Las mujeres perciben
menores salarios, menores prestaciones por desempleo y pensiones
más reducidas
En España, una
mujer debe trabajar 80 días más de media al año para ganar el
salario medio de un hombre
UGT.- miércoles, 22 de febrero de 2012
Almudena Fontecha, Secretaria para
la Igualdad
“El salario medio de
las mujeres es inferior al de los hombres en todas las
Comunidades Autónomas, siendo Navarra y Madrid las que
presentan mayores diferencias salariales y Canarias o
Extremadura las que presentan menores diferencias. Según el
informe, el desempleo reduce la brecha salarial, es decir,
en las CCAA con una brecha salarial sensiblemente inferior a
la media, son precisamente, aquellas que presentan altas
tasas de desempleo, esto ocurre porque al comparar el índice
de salarios con una menor población asalariada, las
diferencias entre unos y otros se reducen.
“Las mujeres
cobran menos en todos los sectores de actividad, pero son
las actividades profesionales, científicas y técnicas, dónde
se produce la mayor brecha salarial (un 34,2%), mientras que
las actividades con menor discriminación salarial, son
Educación (3.5%) y Administración Pública (12,1%), empleo
público en su mayoría”.
“La formación
universitaria no supone una reducción en la brecha salarial,
es más, en algunos casos, la incrementa. Y en actividades de
baja cualificación se constata incluso una mayor brecha
salarial, pues las trabajadoras perciben de media un 68,9%
del salario masculino, una diferencia entorno al 31,1% de
salario menos que los hombres”.
“Las diferencias
salariales entre hombres y mujeres suponen una menor
protección social. Las mujeres tienen menos acceso que los
hombres a las prestaciones por desempleo (sólo un tercio de
los perceptores son mujeres) y, además, la cuantía de esta
prestación también es inferior (perciben un 15,4% menos que
los hombres), de hecho, la pensión media de un hombre está
en 971 euros mientras que la de la mujer es de 597 euros”

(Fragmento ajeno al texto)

(** C4, amended. After a settlement that met no error, no salary entry of
    the employee is left on the page nor, when the page showed the store's
    table, in the store, and the salary total is 0.  A second settlement
    with the same deduction typed again is rejected and changes nothing, so
    it sends no request and creates no payment record.  It is turned down
    by the cap on the deduction or by the check of the salary total: on the
    binary64 amounts of any page that lists the employee without salary
    entries, by the cap, which is checked first, when the deduction exceeds
    the credit total of that page, and by the check of the salary total
    otherwise. *)
Theorem second_settlement_is_rejected
    (employeeId employeeName : string) (w : World) (S C D : Z) :
  reliable w ->
  (exists e, In e (employees (page w)) /\ Employee.id e = employeeId) ->
  salary_entries (db w) = salaryEntries (page w) ->
  totalSalaryOf (page w) employeeId = S -> 0 < S ->
  totalAvailableCreditOf (page w) employeeId = C ->
  manualCreditOf (page w) employeeId = D -> 0 <= D <= C ->
  exists w1 : World,
    handleSettleSalary employeeId employeeName w
      = (Fulfilled (Some (SettledToast (S - D))), w1)
    /\ filter (salaryOf employeeId) (salaryEntries (page w1)) = []
    /\ filter (salaryOf employeeId) (salary_entries (db w1)) = []
    /\ totalSalaryOf (page w1) employeeId = 0
    /\ (exists toast : Toast,
          handleSettleSalary employeeId employeeName
            (typeAdjustment employeeId (Some D) w1)
          = (Fulfilled (Some toast), typeAdjustment employeeId (Some D) w1)
          /\ (toast = ValidationErrorToast CreditExceedsAvailable
              \/ toast = NoSalaryToast))
    /\ payment_records
         (db (snd (handleSettleSalary employeeId employeeName
                     (typeAdjustment employeeId (Some D) w1))))
       = payment_records (db w1)
    /\ calls (snd (handleSettleSalary employeeId employeeName
                     (typeAdjustment employeeId (Some D) w1)))
       = calls w1
    /\ (forall (today : Z) (p2 : Doubles.Page),
          (exists e, In e (Doubles.employees p2) /\ Employee.id e = employeeId) ->
          filter (Doubles.salaryOf employeeId) (Doubles.salaryEntries p2) = [] ->
          (0 <=? Doubles.manualCreditOf p2 employeeId)%float = true ->
          Doubles.handleSettleSalary today p2 employeeId
          = if (Doubles.totalAvailableCreditOf p2 employeeId
                <? Doubles.manualCreditOf p2 employeeId)%float
            then Doubles.ValidationErrorToast CreditExceedsAvailable
            else Doubles.NoSalaryToast).
Proof.
  intros Hrel Hemp Hsync HS Hpos HC HD Hrange. subst S C D.
  exists (settledWorld employeeId w).
  split; [now apply handleSettleSalary_settles|].
  assert (filter (salaryOf employeeId)
                 (salaryEntries (page (settledWorld employeeId w))) = [])
    as Hnone by apply removeIds_settled.
  split; [exact Hnone|].
  split; [simpl; rewrite Hsync; apply removeIds_settled|].
  split; [unfold totalSalaryOf; now rewrite Hnone|].
  set (w2 := typeAdjustment employeeId (Some _) _).
  assert (exists toast : Toast,
            handleSettleSalary employeeId employeeName w2
            = (Fulfilled (Some toast), w2)
            /\ (toast = ValidationErrorToast CreditExceedsAvailable
                \/ toast = NoSalaryToast)) as [toast [Hsecond Htoast]].
  { assert (totalSalaryOf (page w2) employeeId = 0) as HS2
      by (unfold totalSalaryOf; subst w2; simpl;
          unfold settledSalaryIds; now rewrite removeIds_settled).
    assert (manualCreditOf (page w2) employeeId
            = manualCreditOf (page w) employeeId) as HD2
      by (subst w2; unfold manualCreditOf at 1; simpl; unfold adjust;
          now rewrite String.eqb_refl).
    rewrite handleSettleSalary_rejects; [| exact Hemp | lia].
    rewrite HD2. unfold validateSettlement.
    destruct (Z.ltb_spec (manualCreditOf (page w) employeeId) 0); [lia|].
    destruct (_ <? _); eexists; (split; [reflexivity|]); auto. }
  split; [now exists toast|].
  rewrite Hsecond. split; [reflexivity|]. split; [reflexivity|].
  intros today p2. apply double_handleSettleSalary_no_salary.
Qed.

(** C4, amended, at the ledger with a deduction of 40. *)
Lemma second_settlement_is_rejected_witness :
  exists w1 : World,
    handleSettleSalary "e-1" "Asha" (ledger (Some 40))
      = (Fulfilled (Some (SettledToast (90 - 40))), w1)
    /\ filter (salaryOf "e-1") (salaryEntries (page w1)) = []
    /\ filter (salaryOf "e-1") (salary_entries (db w1)) = []
    /\ totalSalaryOf (page w1) "e-1" = 0
    /\ (exists toast : Toast,
          handleSettleSalary "e-1" "Asha" (typeAdjustment "e-1" (Some 40) w1)
          = (Fulfilled (Some toast), typeAdjustment "e-1" (Some 40) w1)
          /\ (toast = ValidationErrorToast CreditExceedsAvailable
              \/ toast = NoSalaryToast))
    /\ payment_records
         (db (snd (handleSettleSalary "e-1" "Asha"
                     (typeAdjustment "e-1" (Some 40) w1))))
       = payment_records (db w1)
    /\ calls (snd (handleSettleSalary "e-1" "Asha"
                     (typeAdjustment "e-1" (Some 40) w1)))
       = calls w1
    /\ (forall (today : Z) (p2 : Doubles.Page),
          (exists e, In e (Doubles.employees p2) /\ Employee.id e = "e-1"%string) ->
          filter (Doubles.salaryOf "e-1") (Doubles.salaryEntries p2) = [] ->
          (0 <=? Doubles.manualCreditOf p2 "e-1")%float = true ->
          Doubles.handleSettleSalary today p2 "e-1"
          = if (Doubles.totalAvailableCreditOf p2 "e-1"
                <? Doubles.manualCreditOf p2 "e-1")%float
            then Doubles.ValidationErrorToast CreditExceedsAvailable
            else Doubles.NoSalaryToast).
Proof.
  apply (second_settlement_is_rejected "e-1" "Asha" (ledger (Some 40)) 90 100 40).
  - intro n. reflexivity.
  - exists asha. split; [left; reflexivity | reflexivity].
  - reflexivity.
  - reflexivity.
  - lia.
  - reflexivity.
  - reflexivity.
  - lia.
Defined.

End SecondSettlement.

(** C5, as stated, fails at the ledger: the two salary entries are deleted
    before the credit entries are replaced. *)
Lemma effect_order_counterexample :
  calls (snd (handleSettleSalary "e-1" "Asha" (ledger (Some 60))))
  = [ InsertPaymentRecord (PaymentRow.mk "e-1" 90 60 30 20);
      DeleteSalaryEntry "s-2"; DeleteSalaryEntry "s-1";
      DeleteAllCreditEntries;
      InsertCreditEntries
        [ CreditRow.mk "e-2" 2 "rope" 45; CreditRow.mk "e-1" 2 "salt" 20;
          CreditRow.mk "e-1" 3 "feed" 20 ];
      SelectCreditEntries ]
  /\ specOrder (calls (snd (handleSettleSalary "e-1" "Asha" (ledger (Some 60)))))
     = false.
Proof. vm_compute. split; reflexivity. Qed.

Según este informe, durante los dos últimos años, la diferencia
salarial entre mujeres y hombres en nuestro país se ha mantenido
casi invariable situándose en torno al 22%.
La
persistencia de estas diferencias ponen de manifiesto las
escasas medidas puestas en marcha para combatir esta situación,
por ello, UGT insiste en demandar de los poderes públicos un
mayor compromiso con la eliminación de estas diferencias.
La
Secretaria para la Igualdad de UGT, Almudena Fontecha ha
recordado que las desigualdades salariales no sólo se
manifiestan en la retribución sino que se observan también en
otros factores como la segregación ocupacional, la temporalidad
en la contratación, la jornada a tiempo parcial, las diferencias
en la promoción profesional o las reducciones de jornada por
cuidado familiar, entre otros.
Indicadores que reflejan la situación de las mujeres en el
mercado laboral, y que, a su vez, se traducen en una menor
percepción de retribuciones salariales.
Fontecha ha explicado que los datos del informe revelan una
primera conclusión, y es que “las mujeres perciben menor salario
cuando trabajan, menor prestación por desempleo cuando están en
el paro y acceden a menor pensión cuando se jubilan”. Aunque en
nuestro país “somos más mujeres trabajando, no por ello, somos
más iguales” ha añadido.
Para
la Secretaria para la Igualdad de UGT, la nueva reforma laboral
aprobada por el Gobierno no va a contribuir estas situaciones de
desigualdad y no va a hacer otra cosa que agravar la situación.
De
hecho, ha manifestado, de forma indirecta, “se le ha dado una
patada a la aplicación de la Ley de Igualdad”, fundamentalmente
a través de la posibilidad de descuelgue sobre lo pactado que se
les ofrece a los empresarios y que pueden usar para cambiar el
salarios, la jornada e incluso la categoría profesional.
Almudena Fontecha ha mostrado su preocupación porque la crisis
haya hecho invisible la situación de las mujeres en el mercado
de trabajo, de manera que no se tome consciencia de ello ni se
busque solución.
Fontecha ha explicado que “algunos pueden pensar que el paro de
las mujeres es algo estructural, un mal endémico de la sociedad
mientras que el de los hombres es coyuntural y es al que hay que
dar soluciones” sin caer en la cuenta de que las mujeres han
llegado al mercado laboral con vocación de permanencia, y
cualquier solución que se plantee, tendrá que contar con ellas”.